Although the musical backdrop of Great Dad is ambiguous, the lyrics are certainly not. Their sardonic takes on life, death, work, and health punctuate these songs with a clarity that brings them closer into focus. Last year, they released ‘1000 Speedboats / Humming’, a single that I argued at the time offered some of the most honest and original music of the year. On ‘1000 Speedboats’, they lament the uncertainty of being trans in the UK today. Following London's Pride parade, they sing “…yesterday was lovely, we all just smiled and screamed; today some guy in the toilets asked what was wrong with me…”
This new album expands upon these themes with an added intensity. On ’Blood Dirt’, the only song that could really qualify as a single, the lyrics read “you say all your friends are TERFs / but you wanna talk it out and see if we can make this work?” On ‘Dinner’, a fan favourite at shows, we are told “I work in a restaurant passionately, my boss thinks I’m cis, it’s pretty funny to me”. These moments of realism bring the music's ambiguity to the fore; making its contradictions sharper and more difficult to resolve. At the climax of the album, and arguably its strongest moment, ‘Churchy’, the wonky organs and stark lyricism seem to converge on a point of heartfelt sincerity. Here, the listener is given free permission to wallow guiltlessly over words about loneliness and fear of intimacy.

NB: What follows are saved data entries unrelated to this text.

(** On a store that works, with the clock at [now] throughout the pass and
    a finite limit that is not negative: after [evictLRUIfNeeded] no more
    namespaced keys are left than the limit rounded up to an integer.
    When the limit is an integer, that is the limit itself, and a second
    pass changes nothing. *)
Theorem evictLRUIfNeeded_bounds_size E q w now :
  healthy E ->
  (forall i, (i < length (cacheKeysOf (store w)))%nat ->
             clock E (clock_reads w + i) = now) ->
  Qle_bool (inject_Z 0) q = true ->
  let w' := snd (evictLRUIfNeeded E (Finite q) w) in
  Z.of_nat (length (cacheKeysOf (store w'))) <= Qceiling q /\
  (forall limit,
      isInteger (Finite q) limit ->
      Z.of_nat (length (cacheKeysOf (store w'))) <= limit /\
      fst (evictLRUIfNeeded E (Finite q) w') = Ok tt /\
      store (snd (evictLRUIfNeeded E (Finite q) w')) = store w').
Proof.
  intros H Hclock Hq w'. subst w'.
  destruct (evictLRUIfNeeded_healthy E (Finite q) w now H Hclock) as (w' & Hrun & Hst).
  rewrite Hrun. cbn [snd].
  assert (Z.of_nat (length (cacheKeysOf (store w'))) <= Qceiling q) as Hbound.
  { rewrite Hst.
    destruct (num_leb (ofZ (Z.of_nat (length (cacheKeysOf (store w))))) (Finite q)) eqn:Hguard.
    - unfold num_leb, ofZ in Hguard. apply Qle_bool_imp_le, Qceiling_resp_le in Hguard.
      rewrite Qceiling_Z in Hguard. exact Hguard.
    - pose proof (remaining_count (store w) now (Finite q) (listedCacheKeys E w)
                    (listedCacheKeys_Permutation E w)) as Hleft.
      destruct (num_leb (ofZ (Z.of_nat (length (liveKeys (store w) now)))) (Finite q))
        eqn:Hlive.
      + rewrite (evictCount_within _ _ Hlive) in Hleft.
        unfold num_leb, ofZ in Hlive. apply Qle_bool_imp_le, Qceiling_resp_le in Hlive.
        rewrite Qceiling_Z in Hlive. lia.
      + pose proof (evictCount_ceiling _ _ Hq Hlive). lia. }
  split; [exact Hbound|].
  intros limit Hint.
  destruct (isInteger_Finite _ _ Hint) as (q' & Heq & Hlimit). injection Heq as <-.
  rewrite (Qceiling_comp _ _ Hlimit), Qceiling_Z in Hbound.
  split; [exact Hbound|].
  unfold evictLRUIfNeeded, try_catch, bind. rewrite idbKeys_healthy by assumption.
  fold (listedCacheKeys E w'). rewrite listedCacheKeys_length.
  rewrite (isInteger_leb _ _ _ Hint).
  destruct (Z.leb_spec (Z.of_nat (length (cacheKeysOf (store w')))) limit); [|lia].
  split; reflexivity.
Qed.

Lemma evictLRUIfNeeded_bounds_size_witness :
  Z.of_nat (length (cacheKeysOf (store (snd (evictLRUIfNeeded frozenEnv (Finite (5 # 2))
                                                              lruWorld)))))
  <= 3.
Proof.
  destruct (evictLRUIfNeeded_bounds_size frozenEnv (5 # 2) lruWorld 2000) as (Hbound & _).
  - intros n. reflexivity.
  - intros i _. reflexivity.
  - reflexivity.
  - exact Hbound.
Defined.

Lemma exists_not_evicted (live evicted : list string) :
  NoDup live ->
  (length evicted < length live)%nat ->
  exists k, k ∈ live /\ k ∉ evicted.
Proof.
  intros Hnd Hlen.
  destruct (decide (Forall (fun k => k ∈ evicted) live)) as [Hall|Hnot].
  - exfalso. assert (live ⊆+ evicted) as Hsub.
    { apply NoDup_submseteq; [exact Hnd|]. intros k Hk.
      exact (proj1 (Forall_forall _ _) Hall k Hk). }
    apply submseteq_length in Hsub. lia.
  - apply not_Forall_Exists in Hnot; [|intros k; apply _].
    apply Exists_exists in Hnot as (k & Hk & Hnotin). eauto.
Qed.

(** On a store that works, with the clock at [now] throughout the pass and
    a limit of at least one: the live entry that was accessed later than
    every other live entry is never evicted. *)
Theorem evictLRUIfNeeded_keeps_most_recent E maxEntries w now k entry :
  healthy E ->
  (forall i, (i < length (cacheKeysOf (store w)))%nat ->
             clock E (clock_reads w + i) = now) ->
  num_leb (ofZ 1) maxEntries = true ->
  isCacheKey k = true ->
  store w !! k = Some entry ->
  now <= expiresAt entry ->
  (forall k' entry', k' <> k -> k' ∈ liveKeys (store w) now ->
                     store w !! k' = Some entry' ->
                     lastAccess entry' < lastAccess entry) ->
  store (snd (evictLRUIfNeeded E maxEntries w)) !! k = Some entry.
Proof.
  intros H Hclock Hmax Hc Hk Hlive Hnewest.
  destruct (evictLRUIfNeeded_healthy E maxEntries w now H Hclock) as (w' & Hrun & Hst).
  rewrite Hrun. cbn [snd]. rewrite Hst.
  destruct (num_leb (ofZ (Z.of_nat (length (cacheKeysOf (store w))))) maxEntries);
    [exact Hk|].
  rewrite !lookup_foldr_delete.
  assert (k ∈ liveKeys (store w) now) as Hklive by (apply elem_of_liveKeys; eauto).
  rewrite decide_False; [rewrite decide_False; [exact Hk|]|].
  - intros Hexp. exact (expired_not_live _ _ _ Hexp Hklive).
  - intros Hev.
    pose proof (listedCacheKeys_Permutation E w) as Hks.
    destruct (exists_not_evicted (liveKeys (store w) now)
                (evictedKeys (store w) now maxEntries (listedCacheKeys E w)))
      as (k' & Hk' & Hnot).
    + unfold liveKeys. apply NoDup_ListNoDup, List.NoDup_filter, NoDup_ListNoDup.
      apply cacheKeysOf_NoDup.
    + rewrite (evictedKeys_length _ _ _ _ Hks). apply evictCount_lt; [exact Hmax|].
      destruct (liveKeys (store w) now); [inversion Hklive | simpl; lia].
    + destruct (proj1 (elem_of_liveKeys _ _ _) Hk') as (_ & entry' & Hentry' & _).
      assert (k' <> k) as Hne by (intros ->; contradiction).
      pose proof (Hnewest k' entry' Hne Hk' Hentry') as Hlt.
      pose proof (evictedKeys_oldest (store w) now maxEntries _ Hks k k' entry entry'
                    Hev Hk' Hnot Hk Hentry') as Hle.
      lia.
Qed.

Lemma evictLRUIfNeeded_keeps_most_recent_witness :
  store (snd (evictLRUIfNeeded frozenEnv (ofZ 1) lruWorld)) !! getCacheKey "key3"
  = Some (mkEntry (VStr "value3") 60000 1030).
Proof.
  apply (evictLRUIfNeeded_keeps_most_recent frozenEnv (ofZ 1) lruWorld 2000).
  - intros n. reflexivity.
  - intros i _. reflexivity.
  - reflexivity.
  - reflexivity.
  - reflexivity.
  - simpl. lia.
  - intros k' entry' Hne Hlive Hentry.
    replace (liveKeys (store lruWorld) 2000)
      with [getCacheKey "key3"; getCacheKey "key1"; getCacheKey "key2"; getCacheKey "key4"]
      in Hlive by (vm_compute; reflexivity).
    repeat match goal with
           | H : _ ∈ _ :: _ |- _ => apply elem_of_cons in H as [->|H]
           | H : _ ∈ [] |- _ => inversion H
           end;
      try (exfalso; apply Hne; reflexivity);
      vm_compute in Hentry; injection Hentry as <-; simpl; lia.
Defined.

(* ===================================================================== *)
(** ** More of the backoff utility and of the fetch helper *)
(* ===================================================================== *)

Lemma retryLog_totalWait {A} base maxDelay attempt failures (final : result A) :
  0 <= maxDelay ->
  totalWait (retryLog base maxDelay attempt failures final)
  <= Z.of_nat (length failures) * maxDelay /\
  invocations (retryLog base maxDelay attempt failures final) = S (length failures).
Proof.
  intros Hmax. revert attempt.
  induction failures as [|e failures IH]; intros attempt; cbn [retryLog totalWait invocations length].
  - split; [lia | reflexivity].
  - destruct (IH (attempt + 1)) as [Hw Hi]. split; [|rewrite Hi; reflexivity].
    pose proof (Z.le_min_r (base * 2 ^ attempt) maxDelay). lia.
Qed.

(** With a [maxRetries] that is an integer and not negative, and a
    [maxDelayMs] that is not negative, a run of [withBackoff] invokes the
    operation at least once and at most [maxRetries + 1] times, and all its
    waits together take at most [maxRetries * maxDelayMs]. *)
Theorem withBackoff_bounded {S A} `{Timer S} (operation : M S A)
    (options : BackoffOptions) (Hbounded : bounded options) (retries : Z) (s : S) :
  let maxDelayMs := default 2000 (maxDelayMs options) in
  let log := snd (snd (withBackoff (logged operation) options Hbounded (s, []))) in
  isInteger (default (ofZ 2) (maxRetries options)) retries ->
  0 <= retries ->
  0 <= maxDelayMs ->
  (1 <= invocations log)%nat /\
  Z.of_nat (invocations log) <= retries + 1 /\
  totalWait log <= retries * maxDelayMs.
Proof.
  intros maxDelayMs log Hint Hretries Hdelay. subst log. unfold withBackoff.
  fold maxDelayMs. rewrite (isInteger_loopTests _ _ Hint). cbn [default from_option id].
  destruct (backoffLoop_log operation (default (ofZ 2) (maxRetries options))
              (default 100 (baseDelayMs options)) maxDelayMs retries
              (Datatypes.S (Z.to_nat (retries + 1))) Hint 0 (Thrown VUndef) s [])
    as (failures & final & Hlog & Hlen & _); [lia | lia |].
  rewrite Hlog. cbn [app].
  destruct (retryLog_totalWait (default 100 (baseDelayMs options)) maxDelayMs 0 failures final
              Hdelay) as [Hwait Hinv].
  rewrite Hinv. split; [lia|]. split; [lia|]. nia.
Qed.
Lemma rows_nth_error (A : Type) (n_cols : nat) (n_rows : nat) :
  forall (buf : list A) i,
    (i < n_rows)%nat ->
    nth_error (rows n_rows n_cols buf) i = Some (firstn n_cols (skipn (i * n_cols) buf)).
Proof.
  induction n_rows as [|n IH]; intros buf i Hi; [lia|].
  destruct i as [|i]; simpl rows.
  - reflexivity.
  - cbn [nth_error]. rewrite IH by lia. rewrite skipn_skipn.
    do 3 f_equal. simpl. lia.
Qed.

Lemma rows_cell (A : Type) (n_rows n_cols : nat) (buf : list A) (i j : nat) :
  (i < n_rows)%nat -> (j < n_cols)%nat ->
  cell (rows n_rows n_cols buf) i j = nth_error buf (i * n_cols + j).
Proof.
  intros Hi Hj. unfold cell. rewrite rows_nth_error by exact Hi.
  rewrite nth_error_firstn. apply Nat.ltb_lt in Hj. rewrite Hj.
  apply nth_error_skipn.
Qed.

Lemma rows_Forall (A : Type) (P : A -> Prop) (n_cols n_rows : nat) :
  forall buf : list A,
    Forall P buf -> Forall (Forall P) (rows n_rows n_cols buf).
Proof.
  induction n_rows as [|n IH]; intros buf Hbuf; simpl; constructor.
  - apply Forall_nth_error. intros c x Hc.
    rewrite nth_error_firstn in Hc. destruct (Nat.ltb c n_cols); [|discriminate].
    rewrite Forall_forall in Hbuf. apply Hbuf. eapply nth_error_In. exact Hc.
  - apply IH. apply Forall_nth_error. intros c x Hc.
    rewrite nth_error_skipn in Hc.
    rewrite Forall_forall in Hbuf. apply Hbuf. eapply nth_error_In. exact Hc.
Qed.

Lemma rows_row_length (A : Type) (n_cols n_rows : nat) :
  forall buf : list A,
    length buf = (n_rows * n_cols)%nat ->
    Forall (fun row => length row = n_cols) (rows n_rows n_cols buf).
Proof.
  induction n_rows as [|n IH]; intros buf Hlen; simpl; constructor.
  - rewrite length_firstn. simpl in Hlen. lia.
  - apply IH. rewrite length_skipn. simpl in Hlen. lia.
Qed.

(** *** Compounding *)

Lemma cumprod_from_positive (a : list Q) :
  forall acc, 0 < acc -> Forall (fun g => 0 < g) a ->
              Forall (fun v => 0 < v) (cumprod_from acc a).
Proof.
  induction a as [|x t IH]; intros acc Hacc Ha; simpl; constructor.
  - inversion Ha; subst. nraQ.
  - inversion Ha; subst. apply IH; [nraQ | assumption].
Qed.

Lemma cumprod_positive (a : list Q) :
  Forall (fun g => 0 < g) a -> Forall (fun v => 0 < v) (cumprod a).
Proof.
  destruct a as [|x t]; intros Ha; simpl; constructor; inversion Ha; subst.
  - assumption.
  - apply cumprod_from_positive; assumption.
Qed.

Lemma cumprod_from_length (a : list Q) : forall acc, length (cumprod_from acc a) = length a.
Proof. induction a as [|x t IH]; intros acc; simpl; [reflexivity | rewrite IH; reflexivity]. Qed.

Lemma cumprod_length (a : list Q) : length (cumprod a) = length a.
Proof. destruct a; simpl; [reflexivity | rewrite cumprod_from_length; reflexivity]. Qed.

(** *** The scenario-sampling loop *)

Lemma mask_nth_error (setup_indices : list nat) (k c s : nat) :
  nth_error setup_indices c = Some s ->
  nth_error (map (fun s => Nat.eqb s k) setup_indices) c = Some (Nat.eqb s k).
Proof. intros H. rewrite nth_error_map, H. reflexivity. Qed.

Great Dad’s eponymous debut lasts only 23 minutes. But this album has more to offer in that time than most have in an hour. At almost every turn there is a novel texture, a different mood, some clever wordplay. They continue to evade easy categorisation by simply refusing to be anything in particular. Indeed, their album launch show last week saw a complete overhaul of their original set-up, losing the samples to introduce bass, guitars, synthesisers, and backing vocals. This commitment to deviancy can make their music difficult, chaotic, and at times utterly infuriating. But those able to withstand the racket are greatly rewarded.